→ Exercise objective:
The answer should contain all of the data, retyped without any alteration.
[Data for this task Boundary: Start]
(** ** What the store inherits

    The store [taskStates] is a plain object, [{}]: [this.taskStates[id]]
    yields the entry filed under [id] and, when there is none, what the
    prototype chain holds under that name. [Object.prototype] has the
    members below; all are built-in functions, except the accessor
    [__proto__], which yields [Object.prototype] itself. An id that is
    none of these names and has no entry yields [undefined]. *)

Definition Object_prototype : list jstring :=
  [js "constructor"; js "__defineGetter__"; js "__defineSetter__";
   js "hasOwnProperty"; js "__lookupGetter__"; js "__lookupSetter__";
   js "isPrototypeOf"; js "propertyIsEnumerable"; js "toString";
   js "valueOf"; js "__proto__"; js "toLocaleString"].

Definition inherited (id : jstring) : bool :=
  bool_decide (id ∈ Object_prototype).

(** [retryAttempts] read from an object that need not have the property:
    [undefined], a count, or [NaN], which is what [++] makes of
    [undefined]. *)
Inductive Counter :=
| Undefined
| Counted (n : N)
| NaN.

(** [retryAttempts++] *)
Definition increment (c : Counter) : Counter :=
  match c with
  | Counted n => Counted (n + 1)
  | _ => NaN
  end.

(** The properties the plugin has put on such a member, each absent
    until it is assigned. None of the members has a [todoistId] or a
    [nextRetryDelay]. *)
Record Builtin := mkBuiltin {
  b_checkboxState : option bool;
  b_synced : option bool;
  b_retryAttempts : Counter }.

Definition untouched : Builtin := mkBuiltin None None Undefined.

Definition set_b_checkboxState (b : bool) (f : Builtin) : Builtin :=
  mkBuiltin (Some b) (b_synced f) (b_retryAttempts f).
Definition set_b_synced (b : bool) (f : Builtin) : Builtin :=
  mkBuiltin (b_checkboxState f) (Some b) (b_retryAttempts f).
Definition set_b_retryAttempts (c : Counter) (f : Builtin) : Builtin :=
  mkBuiltin (b_checkboxState f) (b_synced f) c.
[Data for this task Boundary: End]
→ Answer box:
(** ** What the store inherits

    The store [taskStates] is a plain object, [{}]: [this.taskStates[id]]
    yields the entry filed under [id] and, when there is none, what the
    prototype chain holds under that name. [Object.prototype] has the
    members below; all are built-in functions, except the accessor
    [__proto__], which yields [Object.prototype] itself. An id that is
    none of these names and has no entry yields [undefined]. *)

Definition Object_prototype : list jstring :=
  [js "constructor"; js "__defineGetter__"; js "__defineSetter__";
   js "hasOwnProperty"; js "__lookupGetter__"; js "__lookupSetter__";
   js "isPrototypeOf"; js "propertyIsEnumerable"; js "toString";
   js "valueOf"; js "__proto__"; js "toLocaleString"].

Definition inherited (id : jstring) : bool :=
  bool_decide (id ∈ Object_prototype).

(** [retryAttempts] read from an object that need not have the property:
    [undefined], a count, or [NaN], which is what [++] makes of
    [undefined]. *)
Inductive Counter :=
| Undefined
| Counted (n : N)
| NaN.

(** [retryAttempts++] *)
Definition increment (c : Counter) : Counter :=
  match c with
  | Counted n => Counted (n + 1)
  | _ => NaN
  end.

(** The properties the plugin has put on such a member, each absent
    until it is assigned. None of the members has a [todoistId] or a
    [nextRetryDelay]. *)
Record Builtin := mkBuiltin {
  b_checkboxState : option bool;
  b_synced : option bool;
  b_retryAttempts : Counter }.

Definition untouched : Builtin := mkBuiltin None None Undefined.

Definition set_b_checkboxState (b : bool) (f : Builtin) : Builtin :=
  mkBuiltin (Some b) (b_synced f) (b_retryAttempts f).
Definition set_b_synced (b : bool) (f : Builtin) : Builtin :=
  mkBuiltin (b_checkboxState f) (Some b) (b_retryAttempts f).
Definition set_b_retryAttempts (c : Counter) (f : Builtin) : Builtin :=
  mkBuiltin (b_checkboxState f) (b_synced f) c.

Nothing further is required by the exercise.